February 17, 2006

The Dissolving of Self

Posted in non-fiction, scripture at 3:26 am by Jerry

Buddhists (both Theravada and Mahayana) understand that all life is suffering and try to solve the problem of suffering with a desire to be without the desires of attachment (see Buddhist Four Noble Truths), much like the Stoics. One of the main differences between Theravada and Mahayana Buddhism is Mahayanans will not pursue Nirvana (a complete detachment, a dissolving of self) without everyone else.

In other words, the Buddhists’ form of salvation, the extinguishing of any attachments (including with people), is important for Mahayanans such as the Dalai Lama, to share with others.

I have to ask: “Why do Mahayanans care about people they don’t want to be attached to?

To me, this Mahayanan motivation for compassion is also ironic because I understand the definition of death to be a detachment, a removal from relationship (mind to body, human to human, human to God). I’ve been told many times in Christian circles that the Christian faith is about relationship. So, from my prospective as a Christian philosopher, to receive compassion from a Buddhist for these reasons alone, would seem like some sort of invitation to death.

The Dalai Lama writes:

“…if we examine our own conception of selfhood, we will find that we tend to believe in the presence of an essential core to our being, which characterizes our individuality and identity as a discrete ego… The philosophy of emptiness reveals that this is not only a fundamental error but also the basis for attachment, clinging, and the development of our numerous prejudices.

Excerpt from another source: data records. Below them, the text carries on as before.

(** Step 1 for one result. *)
Definition collect_result (results : list Result) (is_validate : bool) (jr : nat * Result) (acc : Collect) : Wld Collect :=
  let '(j, r) := jr in
  let n := group_n cfg is_validate in
  let alg := if is_validate then c_val_rollout_n cfg else c_alg_rollout_n cfg in
  let p := res_prompt_id r in
  w ← gets id;
  if is_failed is_validate p (al w) then
    keys ← of_res (request_payload_keys (res_request_id r) (res_n_trajectory r));
    async_clear_payload keys (partition_of is_validate) DROPPED ;;
    mret (mkCollect (<[j := DROPPED]> (dispositions acc)) (jobs acc) (dropped_keys acc))
  else
    (if bool_decide (1 < res_n_trajectory r)
     then await_call AwTrajectories (on_pm (mgr_update_request_n_trajectory (res_request_id r) (res_n_trajectory r) is_validate)) else mret tt) ;;
    if bool_decide (1 < n) then
      let ei := mkEntryInfo (One (res_instance r)) p (One (res_request_id r mod n)) (One (res_version r)) (One (res_n_trajectory r)) is_validate in
      on_al (modify (λ a, with_group_tracker (<[p := default [] (rollout_request_tracker a !! p) ++ [ei]]> (rollout_request_tracker a)) a)) ;;
      w ← gets id;
      let entries := default [] (rollout_request_tracker (al w) !! p) in
      if bool_decide (alg ≤ Z.of_nat (length entries)) then
        on_al (modify (λ a, with_group_tracker (delete p (rollout_request_tracker a)) a)) ;;
        finish_group results is_validate p entries acc
      else mret acc
    else
      keys ← of_res (request_payload_keys (res_request_id r) (res_n_trajectory r));
      o ← submit (await_call AwOccupy (on_pm (occupy_rollout_instance_request (res_request_id r) None is_validate)));
      mret (mkCollect (dispositions acc) (jobs acc ++ [mkJob [j] o keys]) (dropped_keys acc)).

(** [await asyncio.gather]: the first error, when there is one. *)
Fixpoint gather (js : list Job) : Res (list (Job * option (Z * nat * EntryInfo))) :=
  match js with
  | [] => inr []
  | j :: js =>
      match job_result j, gather js with
      | inl e, _ => inl e
      | inr o, inr l => inr ((j, o) :: l)
      | inr _, inl e => inl e
      end
  end.

(** Step 3 for one job: the buffers that have become complete. *)
Definition accumulate_job (is_validate : bool) (jo : Job * option (Z * nat * EntryInfo)) (acc : list PayloadState * gset Z)
    : Wld (list PayloadState * gset Z) :=
  let '(job, o) := jo in
  let '(ds, ready) := acc in
  match o with
  | None =>
      async_clear_payload (job_keys job) (partition_of is_validate) DROPPED ;;
      mret (foldl (λ ds p, <[p := DROPPED]> ds) ds (job_positions job), ready)
  | Some (bid, _, info) =>
      let ds := foldl (λ ds p, <[p := PAYLOAD_OCCUPIED]> ds) ds (job_positions job) in
      (if is_validate then mret tt else on_al reset_group_failure_streak) ;;
      w ← gets id;
      let expected := if is_validate then val_buffer_size (al w) else Some (c_ready_entries cfg) in
      v ← of_res (get_entry_version info);
      on_al (add_accumulated is_validate bid v info) ;;
      (if is_validate then mret tt else on_al (emit_pending_chunks cfg bid)) ;;
      w ← gets id;
      (if negb is_validate && bool_decide (set_min (dom (buffer_waiters (train_side (al w)))) = Some bid)
       then handle_waiting_buffer bid else mret tt) ;;
      w ← gets id;
      size ← of_option KeyError (assoc bid (accumulated_buffer_size (side_of is_validate (al w))));
      mret (ds, if bool_decide (Some size = expected) then {[bid]} ∪ ready else ready)
  end.

Definition occupy_requests (results : list Result) (is_validate : bool) : Wld (list PayloadState) :=
  if bool_decide (results = []) then mret []
  else
    modify (env AwLock) ;;
    acc ← fold_each (imap pair results) (mkCollect (replicate (length results) PENDING_GROUP) [] []) (collect_result results is_validate);
    outcomes ← of_res (gather (jobs acc));
    '(ds, ready) ← fold_each outcomes (dispositions acc, ∅) (accumulate_job is_validate);
    (if bool_decide (dropped_keys acc = []) then mret tt else async_clear_payload (dropped_keys acc) (partition_of is_validate) DROPPED) ;;
    for_each (sort_by id (elements ready)) (λ bid, flush_ready_buffer bid is_validate ;; mret tt) ;;
    mret ds.

(** One round of the collection loop on the results it drained: the validation
    results together, the training results one by one. *)
Definition collect_round (results : list (bool * Result)) : Wld unit :=
  let val := (filter (λ p : bool * Result, p.1 = true) results).*2 in
  let train := (filter (λ p : bool * Result, p.1 = false) results).*2 in
  (if bool_decide (val = []) then mret tt else occupy_requests val true ;; mret tt) ;;
  for_each train (λ r, ds ← occupy_requests [r] false; assert (bool_decide (length ds = 1%nat))).

(** ** Failures *)

Definition wake_with_empty_batch : Wld unit :=
  on_al (
    modify (λ a, with_val_round (val_buffer_size a) true a) ;;
    a ← gets id;
    resolve (GotBatch empty_val_batch) (concat (map_to_list (buffer_waiters (val_side a))).*2) ;;
    on_side true (modify (with_buffer_waiters ∅))).

Definition shrink_validation : Wld unit :=
  w ← gets id;
  match val_buffer_size (al w) with
  | Some n =>
      if bool_decide (n ≤ 0) then mret tt
      else
        on_al (modify (λ a, with_val_round (Some (n - 1)) (val_round_all_failed a) a)) ;;
        for_each (accumulated_buffer_size (val_side (al w))) (λ '(bid, size),
          w ← gets id;
          if bool_decide (Some size = val_buffer_size (al w)) && bool_decide (data_buffers (val_side (al w)) !! bid = None)
          then flush_ready_buffer bid true ;; mret tt else mret tt) ;;
        w ← gets id;
        if bool_decide (default 0 (val_buffer_size (al w)) ≤ 0) then wake_with_empty_batch else mret tt
  | None => mret tt
  end.

Definition notify_group_failed (parent_id failed_uid : Z) (is_validate : bool) (terminate_reason : option string) : Wld unit :=
  modify (env AwLock) ;;
  w ← gets id;
  if is_failed is_validate parent_id (al w) then mret tt
  else
    on_al (modify (λ a, if is_validate then with_failed_val ({[parent_id]} ∪ failed_val_group_ids a) a
                        else with_failed_train (bounded_add parent_id (failed_train_group_ids a)) a)) ;;
    let n := group_n cfg is_validate in
    let siblings := filter (λ uid, uid ≠ failed_uid) ((λ i, parent_id * n + i) <$> zrange 0 n) in
    (if bool_decide (siblings = []) then mret tt else await_call AwAbort (on_pm (abort_requests siblings true false))) ;;
    purge_tracker_group parent_id n is_validate ;;
    if is_validate then shrink_validation
    else on_al (record_group_failure cfg terminate_reason) ;; refill_failed_group 1 ;; mret tt.

(** ** Waiting *)

Definition wait_on (is_validate : bool) (bid : Z) : Al (Wait KVBatchMeta) :=
  fut ← create_future;
  on_side is_validate (modify (λ s, with_buffer_waiters (<[bid := default [] (buffer_waiters s !! bid) ++ [fut]]> (buffer_waiters s)) s)) ;;
  mret (Later fut).

Definition wait_for_training_batch (bid : Z) : Wld (Wait KVBatchMeta) :=
  on_al raise_if_refill_breaker_tripped ;;
  await_call AwEnsure (on_pm (ensure_train_buffer_exists bid)) ;;
  w ← gets id;
  match data_buffers (train_side (al w)) !! bid, accumulated_buffers (train_side (al w)) !! bid with
  | Some _, _ => b ← on_al (consume_buffer bid false); mret (Now b)
  | None, Some _ =>
      modify (env AwLock) ;;
      handle_waiting_buffer bid ;;
      size ← train_size bid;
      add ← (if bool_decide (size = c_ready_entries cfg) then flush_ready_buffer bid false else mret false);
      if add : bool then b ← on_al (consume_buffer bid false); mret (Now b) else on_al (wait_on false bid)
  | None, None => on_al (wait_on false bid)
  end.

Definition wait_for_validation_batch (bid : Z) : Wld (Wait KVBatchMeta) :=
  modify (env AwLock) ;;
  await_call AwEnsure (on_pm ensure_validate_buffer_exists) ;;
  w ← gets id;
  match data_buffers (val_side (al w)) !! bid with
  | Some _ => b ← on_al (consume_buffer bid true); mret (Now b)
  | None => if val_round_all_failed (al w) then mret (Now empty_val_batch) else on_al (wait_on true bid)
  end.

(** [put_data] of the batch follows; [rows] is what the data processor answers. *)
Definition generate_validate_sequences (rows : list Row) : Wld Z :=
  modify (env AwVal) ;;
  (if bool_decide (c_val_rollout_n cfg = 0) then raise ZeroDivisionError else mret tt) ;;
  let prompt_num := Z.of_nat (length rows) / c_val_rollout_n cfg in
  on_al (set_val_buffer_size prompt_num) ;;
  await_call AwVal (on_pm (set_val_staleness_inventory_capacity (Z.to_nat prompt_num) None)) ;;
  await_call AwVal (on_pm (on_tracker (add_request (Many (r_uid <$> rows)) (One INVALID_ROLLOUT_INSTANCE_ID) (One (-1)) (One RequestStatus.PENDING) (One true)))) ;;
  w ← gets id;
  on_al (modify (λ a, with_val_buffer_id (val_buffer_id a + 1) a)) ;;
  mret (val_buffer_id (al w)).
End ops.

“All things and events, whether material, mental, or even abstract concepts like time, are devoid of objective, independent existence. To possess such independent, intrinsic existence would imply that things and events are somehow complete unto themselves and are therefore entirely self-contained. This would mean that nothing has the capacity to interact with and exert influence on other phenomena. …I would not be able to write on paper, and you would not be able to read the words on this page. So since we interact and change each other, we must assume that we are not independent – although we may feel or intuit that we are.

“…causation implies contingency and dependence, while anything that possesses independent existence would be immutable.. Things and events are “empty” in that they do not possess any immutable essence, intrinsic reality, or absolute “being” that affords independence. This fundamental truth of “the way things really are” is described in the Buddhist writings as “emptiness,” or Shunyata in sanskrit.” p.46-47.

I’m conflicted about this last text I’m quoting from Dalai Lama’s book because of the Buddhist belief in reincarnation. I know the Dalai Lama was quite vague about reincarnation where he mentioned it in this book because of its current identity as unscientific. However, if reincarnation is a transmigration of souls, then there is something immutable about the soul through the many lives it lives, isn’t there?

Maybe the Dalai Lama would say, “Change can be so subtle that it could take many life times before we could recognize the mutability of the soul.”

But does change always have to mean an eventual annihilation?

There is a popular phrase used from Buddhist philosophy that is intentionally anti-dogmatic. The phrase is “Killing the Buddha.” It developed out of a story of a buddhist novice who finds his master after a moment of enlightenment and says he has found the Buddha (an ideal state of humanity). The master says, “Good, now kill the Buddha.”

Up until recently, I’ve taken the meaning of this parable to be in the proximity of Jesus’ teachings to “Take up our cross daily,” and “Those who find their life will lose it, and those who lose it for my sake will find it.” But I’ve never understood the Christian process of dying to one’s self as a path that eventually leads to annihilation of the spirit. (For more biblical content, read the end of Mark chapter 8, after Jesus rebukes Peter for making plans for God.)